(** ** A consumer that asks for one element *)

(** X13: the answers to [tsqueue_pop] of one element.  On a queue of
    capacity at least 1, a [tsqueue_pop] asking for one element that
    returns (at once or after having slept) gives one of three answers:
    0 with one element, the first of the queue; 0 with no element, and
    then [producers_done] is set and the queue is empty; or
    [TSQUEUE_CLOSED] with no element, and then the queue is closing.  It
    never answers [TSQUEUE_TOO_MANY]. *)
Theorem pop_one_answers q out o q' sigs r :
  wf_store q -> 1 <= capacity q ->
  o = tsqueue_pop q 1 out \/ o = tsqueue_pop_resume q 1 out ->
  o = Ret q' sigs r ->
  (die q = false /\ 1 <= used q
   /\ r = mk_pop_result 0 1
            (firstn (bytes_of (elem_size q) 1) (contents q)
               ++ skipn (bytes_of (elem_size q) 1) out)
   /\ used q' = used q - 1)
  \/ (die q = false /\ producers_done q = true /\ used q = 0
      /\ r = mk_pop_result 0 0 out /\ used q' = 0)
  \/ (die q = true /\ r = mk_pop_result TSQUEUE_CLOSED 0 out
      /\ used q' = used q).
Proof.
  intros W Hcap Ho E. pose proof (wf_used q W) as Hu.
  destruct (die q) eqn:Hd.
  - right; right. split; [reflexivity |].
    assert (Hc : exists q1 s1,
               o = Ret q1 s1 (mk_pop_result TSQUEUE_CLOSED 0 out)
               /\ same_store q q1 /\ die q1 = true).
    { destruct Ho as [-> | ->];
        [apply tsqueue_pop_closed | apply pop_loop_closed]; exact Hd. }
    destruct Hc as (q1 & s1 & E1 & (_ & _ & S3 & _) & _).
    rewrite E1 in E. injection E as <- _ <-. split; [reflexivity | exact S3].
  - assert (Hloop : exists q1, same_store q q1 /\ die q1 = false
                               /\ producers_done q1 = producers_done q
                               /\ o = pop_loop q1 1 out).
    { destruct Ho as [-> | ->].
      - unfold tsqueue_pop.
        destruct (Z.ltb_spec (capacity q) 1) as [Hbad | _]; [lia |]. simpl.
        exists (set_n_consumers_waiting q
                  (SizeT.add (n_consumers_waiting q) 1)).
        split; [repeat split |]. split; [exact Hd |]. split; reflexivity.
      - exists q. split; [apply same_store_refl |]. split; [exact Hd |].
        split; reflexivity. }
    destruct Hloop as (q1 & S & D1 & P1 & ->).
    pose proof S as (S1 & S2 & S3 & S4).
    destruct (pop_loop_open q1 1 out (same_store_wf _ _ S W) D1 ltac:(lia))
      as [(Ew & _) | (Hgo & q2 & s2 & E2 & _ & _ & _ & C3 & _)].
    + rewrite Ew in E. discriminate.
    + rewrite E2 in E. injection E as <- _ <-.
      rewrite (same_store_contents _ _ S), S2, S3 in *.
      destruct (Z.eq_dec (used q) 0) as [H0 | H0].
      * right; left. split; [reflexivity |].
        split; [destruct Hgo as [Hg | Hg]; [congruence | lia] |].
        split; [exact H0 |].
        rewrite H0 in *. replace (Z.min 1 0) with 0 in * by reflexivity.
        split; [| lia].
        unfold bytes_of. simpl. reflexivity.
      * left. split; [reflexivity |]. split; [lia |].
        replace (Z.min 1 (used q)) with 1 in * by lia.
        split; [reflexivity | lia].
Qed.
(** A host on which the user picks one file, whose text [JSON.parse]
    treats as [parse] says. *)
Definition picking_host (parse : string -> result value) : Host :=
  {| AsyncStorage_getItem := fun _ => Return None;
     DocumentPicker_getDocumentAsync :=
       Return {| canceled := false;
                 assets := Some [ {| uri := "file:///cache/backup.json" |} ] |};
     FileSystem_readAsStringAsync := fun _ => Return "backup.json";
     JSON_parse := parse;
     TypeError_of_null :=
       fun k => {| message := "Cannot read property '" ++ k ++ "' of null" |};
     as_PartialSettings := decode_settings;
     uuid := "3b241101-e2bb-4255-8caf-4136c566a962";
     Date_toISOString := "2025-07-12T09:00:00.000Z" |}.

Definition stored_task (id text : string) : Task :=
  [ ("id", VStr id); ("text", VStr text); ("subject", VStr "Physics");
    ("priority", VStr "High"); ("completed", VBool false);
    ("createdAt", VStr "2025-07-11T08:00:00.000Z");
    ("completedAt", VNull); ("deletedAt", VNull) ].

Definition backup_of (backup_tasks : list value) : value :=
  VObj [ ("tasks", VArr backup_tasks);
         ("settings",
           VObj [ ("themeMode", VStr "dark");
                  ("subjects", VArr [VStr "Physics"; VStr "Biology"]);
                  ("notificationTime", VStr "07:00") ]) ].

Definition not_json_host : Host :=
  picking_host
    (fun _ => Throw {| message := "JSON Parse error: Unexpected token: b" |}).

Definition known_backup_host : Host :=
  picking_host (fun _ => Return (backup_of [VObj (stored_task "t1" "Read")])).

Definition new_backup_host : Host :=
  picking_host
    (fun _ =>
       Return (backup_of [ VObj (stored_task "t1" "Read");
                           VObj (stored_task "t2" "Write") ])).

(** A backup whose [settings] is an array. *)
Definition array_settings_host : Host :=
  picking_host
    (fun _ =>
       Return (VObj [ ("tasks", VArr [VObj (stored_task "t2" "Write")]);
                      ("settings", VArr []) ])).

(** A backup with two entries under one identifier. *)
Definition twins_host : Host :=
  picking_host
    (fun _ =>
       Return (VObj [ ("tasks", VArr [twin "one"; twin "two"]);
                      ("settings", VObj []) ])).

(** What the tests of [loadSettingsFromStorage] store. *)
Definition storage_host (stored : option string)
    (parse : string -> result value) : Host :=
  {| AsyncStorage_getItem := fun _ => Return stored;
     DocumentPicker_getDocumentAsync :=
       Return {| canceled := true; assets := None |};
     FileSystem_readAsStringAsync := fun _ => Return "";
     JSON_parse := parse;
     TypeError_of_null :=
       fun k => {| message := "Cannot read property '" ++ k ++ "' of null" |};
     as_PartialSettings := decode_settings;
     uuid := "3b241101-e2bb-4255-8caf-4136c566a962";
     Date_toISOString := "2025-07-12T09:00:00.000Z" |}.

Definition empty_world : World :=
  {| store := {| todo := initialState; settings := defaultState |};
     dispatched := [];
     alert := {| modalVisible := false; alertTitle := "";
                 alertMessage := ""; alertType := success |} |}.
··········
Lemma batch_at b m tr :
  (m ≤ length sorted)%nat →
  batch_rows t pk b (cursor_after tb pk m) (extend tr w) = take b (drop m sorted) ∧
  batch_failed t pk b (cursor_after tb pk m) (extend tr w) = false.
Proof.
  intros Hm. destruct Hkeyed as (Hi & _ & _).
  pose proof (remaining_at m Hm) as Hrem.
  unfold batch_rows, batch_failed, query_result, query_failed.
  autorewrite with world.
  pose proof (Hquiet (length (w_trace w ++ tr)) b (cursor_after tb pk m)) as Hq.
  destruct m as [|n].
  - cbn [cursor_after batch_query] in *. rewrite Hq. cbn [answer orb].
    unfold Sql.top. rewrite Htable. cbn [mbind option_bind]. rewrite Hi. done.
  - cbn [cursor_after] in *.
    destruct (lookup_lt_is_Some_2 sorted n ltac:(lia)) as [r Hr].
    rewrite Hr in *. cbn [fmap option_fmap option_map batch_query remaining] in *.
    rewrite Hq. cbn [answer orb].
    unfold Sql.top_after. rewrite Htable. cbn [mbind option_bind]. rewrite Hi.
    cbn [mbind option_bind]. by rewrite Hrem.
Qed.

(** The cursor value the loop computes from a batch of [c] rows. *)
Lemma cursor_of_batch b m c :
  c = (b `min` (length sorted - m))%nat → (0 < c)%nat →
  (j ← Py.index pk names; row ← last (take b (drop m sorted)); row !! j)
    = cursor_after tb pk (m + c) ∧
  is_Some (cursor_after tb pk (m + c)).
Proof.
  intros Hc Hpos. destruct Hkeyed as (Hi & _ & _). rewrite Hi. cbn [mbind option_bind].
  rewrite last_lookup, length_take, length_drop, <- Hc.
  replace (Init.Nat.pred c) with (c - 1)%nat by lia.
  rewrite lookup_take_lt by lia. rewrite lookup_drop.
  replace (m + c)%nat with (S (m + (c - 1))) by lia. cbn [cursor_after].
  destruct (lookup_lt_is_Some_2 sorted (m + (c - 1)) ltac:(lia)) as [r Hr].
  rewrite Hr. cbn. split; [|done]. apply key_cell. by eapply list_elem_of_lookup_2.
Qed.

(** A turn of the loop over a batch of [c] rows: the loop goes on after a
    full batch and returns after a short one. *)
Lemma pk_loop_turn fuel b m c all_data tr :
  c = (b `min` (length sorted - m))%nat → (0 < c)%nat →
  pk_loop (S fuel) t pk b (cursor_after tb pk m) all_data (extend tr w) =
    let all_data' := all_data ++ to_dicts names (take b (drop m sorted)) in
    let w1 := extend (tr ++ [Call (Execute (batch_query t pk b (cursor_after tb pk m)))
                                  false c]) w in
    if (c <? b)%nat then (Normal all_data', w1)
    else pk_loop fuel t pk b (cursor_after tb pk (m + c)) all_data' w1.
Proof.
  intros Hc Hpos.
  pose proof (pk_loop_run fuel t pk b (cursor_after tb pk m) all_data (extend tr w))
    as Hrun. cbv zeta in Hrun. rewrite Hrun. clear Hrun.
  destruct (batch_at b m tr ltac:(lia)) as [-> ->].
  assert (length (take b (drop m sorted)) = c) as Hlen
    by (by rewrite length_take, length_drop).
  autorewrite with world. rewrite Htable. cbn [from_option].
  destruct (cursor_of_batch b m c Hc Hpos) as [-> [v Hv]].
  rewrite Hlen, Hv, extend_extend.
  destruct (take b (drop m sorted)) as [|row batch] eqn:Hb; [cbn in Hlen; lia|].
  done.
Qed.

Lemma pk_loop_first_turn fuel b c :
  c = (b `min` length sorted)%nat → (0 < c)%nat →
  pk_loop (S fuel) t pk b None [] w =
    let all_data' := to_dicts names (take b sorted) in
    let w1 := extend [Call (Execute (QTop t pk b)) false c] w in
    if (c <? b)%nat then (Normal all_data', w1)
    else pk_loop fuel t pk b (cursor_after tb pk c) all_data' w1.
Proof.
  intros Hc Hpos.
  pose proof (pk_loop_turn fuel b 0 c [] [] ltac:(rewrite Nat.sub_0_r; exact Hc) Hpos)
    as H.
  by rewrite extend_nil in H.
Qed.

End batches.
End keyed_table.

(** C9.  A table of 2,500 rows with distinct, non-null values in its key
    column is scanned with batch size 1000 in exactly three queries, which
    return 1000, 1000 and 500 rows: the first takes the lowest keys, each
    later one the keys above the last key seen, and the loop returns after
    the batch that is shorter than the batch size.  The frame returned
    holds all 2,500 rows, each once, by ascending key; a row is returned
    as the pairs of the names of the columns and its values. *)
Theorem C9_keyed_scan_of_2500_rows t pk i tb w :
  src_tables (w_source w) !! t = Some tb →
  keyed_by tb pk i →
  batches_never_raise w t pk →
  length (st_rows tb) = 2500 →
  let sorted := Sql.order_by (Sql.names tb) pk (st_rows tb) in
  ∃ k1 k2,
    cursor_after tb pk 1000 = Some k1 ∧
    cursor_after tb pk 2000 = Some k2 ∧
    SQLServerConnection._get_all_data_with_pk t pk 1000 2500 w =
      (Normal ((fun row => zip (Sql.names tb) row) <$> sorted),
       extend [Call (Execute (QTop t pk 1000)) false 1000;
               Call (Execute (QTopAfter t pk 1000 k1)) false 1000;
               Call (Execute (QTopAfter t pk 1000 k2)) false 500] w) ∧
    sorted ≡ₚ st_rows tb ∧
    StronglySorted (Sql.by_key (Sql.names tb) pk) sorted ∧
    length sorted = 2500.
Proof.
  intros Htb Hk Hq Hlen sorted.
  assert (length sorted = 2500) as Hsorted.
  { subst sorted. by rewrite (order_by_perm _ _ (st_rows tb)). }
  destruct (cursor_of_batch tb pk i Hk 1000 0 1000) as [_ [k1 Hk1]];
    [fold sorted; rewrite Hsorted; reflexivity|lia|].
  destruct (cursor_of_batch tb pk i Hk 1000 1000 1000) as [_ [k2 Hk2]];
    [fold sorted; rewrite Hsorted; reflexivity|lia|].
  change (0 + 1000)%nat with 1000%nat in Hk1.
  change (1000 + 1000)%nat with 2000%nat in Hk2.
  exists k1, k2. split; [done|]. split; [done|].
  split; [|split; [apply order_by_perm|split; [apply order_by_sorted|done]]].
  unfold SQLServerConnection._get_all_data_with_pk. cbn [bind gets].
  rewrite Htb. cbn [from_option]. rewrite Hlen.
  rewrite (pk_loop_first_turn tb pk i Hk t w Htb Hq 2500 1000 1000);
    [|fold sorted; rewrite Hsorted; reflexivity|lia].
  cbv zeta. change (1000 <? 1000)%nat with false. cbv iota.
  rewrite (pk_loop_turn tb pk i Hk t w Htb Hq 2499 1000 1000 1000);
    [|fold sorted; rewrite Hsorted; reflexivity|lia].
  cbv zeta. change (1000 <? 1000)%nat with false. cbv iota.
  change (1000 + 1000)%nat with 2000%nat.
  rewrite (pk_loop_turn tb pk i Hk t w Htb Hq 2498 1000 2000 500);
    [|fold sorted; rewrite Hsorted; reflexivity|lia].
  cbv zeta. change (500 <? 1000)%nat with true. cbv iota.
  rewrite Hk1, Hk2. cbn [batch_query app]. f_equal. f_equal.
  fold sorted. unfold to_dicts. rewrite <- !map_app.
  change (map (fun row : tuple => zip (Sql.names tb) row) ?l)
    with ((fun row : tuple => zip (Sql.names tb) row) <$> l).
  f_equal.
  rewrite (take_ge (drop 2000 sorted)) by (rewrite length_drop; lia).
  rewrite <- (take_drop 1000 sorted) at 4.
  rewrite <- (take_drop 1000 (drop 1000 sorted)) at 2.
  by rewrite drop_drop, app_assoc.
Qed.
··········
▸ Exercise brief: What is needed here is one number: how many lines of the entries hold the string "mbind".

▸ Exercise response: 4